** TASK BRIEF **
Up to and including the line with "Definition do_map_to (l4", reproduce the listing below exactly, beginning at its first line.

** SOURCE MATERIAL **
(* ===== verification/ElfMap.v ===== *)
(** * Mapping memory and loading programs

    Models [pkg/elf/src/lib.rs]: mapping and unmapping page ranges, loading and
    mapping the segments of an ELF file.  The state of an operation is the
    machine and the frame allocator; the page table is named by the frame of its
    level-4 table. *)

From stdpp Require Import base numbers list gmap.
From S2P Require Import Prelude Bytes X86 Frames.

(** [PageRange]: the pages from [start] up to but not including [end]. *)
Record PageRange : Type := { start : Z; end_ : Z }.
(** [PageRangeInclusive]: the last page included. *)
Record PageRangeInclusive : Type := { istart : Z; iend : Z }.

Section ops.
Context {M A : Type} `{Log, X86, Machine M, !FrameAllocator A, !FrameDeallocator A}.
Abbreviation Mem := (ST (M * A)).

(** [allocate_frame().ok_or(FrameAllocationFailed)] *)
Definition alloc_frame : Mem (result Z MapToError) := fun '(m, a) =>
  r ← allocate_frame a;
  Ret (match r.1 with Some f => Ok f | None => Err FrameAllocationFailed end, (m, r.2)).
(** [page_table.map_to(..)?.flush()] *)
Definition do_map_to (l4 page frame : Z) (flags : PageTableFlags) : Mem (result unit MapToError) :=
  fun '(m, a) => map_to m a l4 page frame flags.
(** [page_table.unmap(page)] *)
Definition do_unmap (l4 page : Z) : Mem (result Z UnmapError) := fun '(m, a) =>
  Ret ((unmap m l4 page).1, ((unmap m l4 page).2, a)).
Definition do_dealloc_frame (frame : Z) : Mem unit := fun '(m, a) =>
  Ret (tt, (m, deallocate_frame frame a)).
Definition on_machine (f : M -> M) : Mem unit := fun '(m, a) => Ret (tt, (f m, a)).

(** The loop of [map_range]. *)
Fixpoint map_each (l4 : Z) (flags : PageTableFlags) (pages : list Z) : Mem (result unit MapToError) :=
  match pages with
  | [] => mret (Ok tt)
  | page :: pages' =>
      frame <-! alloc_frame ;;
      _ <-! do_map_to l4 page frame flags ;;
      map_each l4 flags pages'
  end.

Definition map_range (l4 : Z) (page_range : PageRangeInclusive) (user_access : bool)
    : Mem (result unit MapToError) :=
  map_each l4 {| PRESENT := true; WRITABLE := true; USER_ACCESSIBLE := user_access;
                 NO_EXECUTE := false |}
    (Page_range_inclusive (istart page_range) (iend page_range)).

(** The [trace!] at the end of [map_pages] unwraps the translation of a page. *)
Definition trace_translation (l4 page : Z) : Mem unit := fun '(m, a) =>
  if trace_enabled
  then match translate_page m l4 page with Some _ => Ret (tt, (m, a)) | None => Panic end
  else Ret (tt, (m, a)).

Definition map_pages (l4 addr pages : Z) (user_access : bool) : Mem (result PageRange MapToError) :=
  va ← st_lift (VirtAddr_new addr);
  let range_start := Page_containing va in
  range_end ← st_lift (Page_add range_start pages);
  last ← st_lift (Page_sub range_end 1);
  _ <-! map_range l4 {| istart := range_start; iend := last |} user_access ;;
  _ ← trace_translation l4 range_start;
  mret (Ok {| start := range_start; end_ := range_end |}).

(** The loop of [unmap_range]. *)
Fixpoint unmap_each (l4 : Z) (do_dealloc : bool) (pages : list Z) : Mem (result unit UnmapError) :=
  match pages with
  | [] => mret (Ok tt)
  | page :: pages' =>
      frame <-! do_unmap l4 page ;;
      _ ← (if do_dealloc then do_dealloc_frame frame else mret tt);
      unmap_each l4 do_dealloc pages'
  end.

** REPLY **
(* ===== verification/ElfMap.v ===== *)
(** * Mapping memory and loading programs

    Models [pkg/elf/src/lib.rs]: mapping and unmapping page ranges, loading and
    mapping the segments of an ELF file.  The state of an operation is the
    machine and the frame allocator; the page table is named by the frame of its
    level-4 table. *)

From stdpp Require Import base numbers list gmap.
From S2P Require Import Prelude Bytes X86 Frames.

(** [PageRange]: the pages from [start] up to but not including [end]. *)
Record PageRange : Type := { start : Z; end_ : Z }.
(** [PageRangeInclusive]: the last page included. *)
Record PageRangeInclusive : Type := { istart : Z; iend : Z }.

Section ops.
Context {M A : Type} `{Log, X86, Machine M, !FrameAllocator A, !FrameDeallocator A}.
Abbreviation Mem := (ST (M * A)).

(** [allocate_frame().ok_or(FrameAllocationFailed)] *)
Definition alloc_frame : Mem (result Z MapToError) := fun '(m, a) =>
  r ← allocate_frame a;
  Ret (match r.1 with Some f => Ok f | None => Err FrameAllocationFailed end, (m, r.2)).
(** [page_table.map_to(..)?.flush()] *)
Definition do_map_to (l4 page frame : Z) (flags : PageTableFlags) : Mem (result unit MapToError) :=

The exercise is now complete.